Archive

Posts Tagged ‘HashMaps’

Inspecting HashMaps

November 7, 2010 Leave a comment

One query which seems to turn up frequently in the blog stat reports is how to iterate or print a HashMap so that its contents are visible. The bottom line is that HashMap itself doesn’t directly support an iterator. However the getKeys() method of HashMap returns a Set object which can be iterated without any problem.

public void printHashMap(HashMap ha)
{
Set keys = ha.keySet();
Iterator it = keys.iterator();

String sx = "";

while (it.hasNext()) {
          Object key = it.next();
        String sKey = key.toString();
        Object val = ha.get(key);
        String kVal = val.toString();
        sx += sKey + " - " + kVal + "\n";

    }
    System.out.println(sx);

}

Obviously once you’ve got the trick of handing off the iteration of a HashMap to the Set returned by getKeys() life gets altogether more comfortable; no longer is that HashMap a ferociously daunting object lurking in memory,a monster which you can’t be certain at any time as to what it contains, but it becomes an altogether more amenable and house-trained creature.

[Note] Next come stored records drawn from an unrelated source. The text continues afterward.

(** * Lease-run aggregation scripts: a shallow embedding and its properties

    The repository holds three Python scripts built around one pandas
    pipeline: trim the column labels, group the rows of a sheet by a parcel
    identifier, join the distinct names and acreages of every group, rename
    the columns and write the table out.  The ArcGIS variant
    ([input_folder/To_Run_In_ArcGIS.py]) adds sheet and column detection,
    default columns, a join onto a shapefile and a batch loop.

    Modelling conventions.
    - A cell is [NaN] (pandas' missing value), a Python [str], an integer or
      a float.  A float is given by the shortest decimal that denotes it,
      [Flt m e] for m * 10^e with m not a multiple of ten (zero is
      [Flt 0 0]): these are the digits that [str] prints.  As in a frame read
      from a sheet, the numbers of a column that is numeric and has a blank or
      a fraction are all floats, so that one value never occurs in a column
      both as an integer and as a float.
    - Strings are sequences of code points below 256.
    - A frame is its list of column labels and its list of rows; a row that is
      shorter than the header reads as [NaN] in the missing cells.  A label is
      looked up at its first occurrence: frames in which trimming makes two
      labels collide are outside the model.
    - The pandas operations used by the scripts ([Index.str.strip], [dropna],
      [unique], [groupby(..., dropna=False)] with its default [sort=True],
      [agg], [reset_index], [rename]) are transcribed as list functions.
    - Calls into the host (arcpy, the file system) are recorded in a log of
      events; the host operations themselves are the fields of a class.  A
      world holds the spreadsheet files, which [to_excel] creates or
      overwrites, the state of the geoprocessing host and the log.  What the
      reader finds in a file written by [to_excel], which paths cannot be
      written and which directories cannot be created are given by the
      host. *)

From Stdlib Require Import String Ascii List ZArith Bool Arith Lia.
From Stdlib Require Import Sorting.Sorted Sorting.Permutation.
From Stdlib Require Import DecimalString.
From Stdlib Require OrderedTypeEx.
From Stdlib Require QArith.
Import ListNotations.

I’ll get round to a few more of these over the coming weeks, in between writing some more semantic parsing code which I’ll also be blogging about.

Categories: Java Tags: , ,

HashMap->ArrayList breakdown and reconstitution of documents in Java

March 2, 2010 Leave a comment

Given the general utility of HashMaps with ArrayLists as values, as illustrated in the earlier post HashMap key -> ArrayList, it’s fairly obvious that we can in most cases (actually all, but I’m open to persuasion that somewhere an exception may exist) represent a document, such as a short story by Lord Dunsany, a play by William Shakespeare, an XML or Soap document, in fact any document in which repetitious tokens occur or are likely to occur, as a set of keys indicating the tokens, and an arraylist of their relative positions in the document.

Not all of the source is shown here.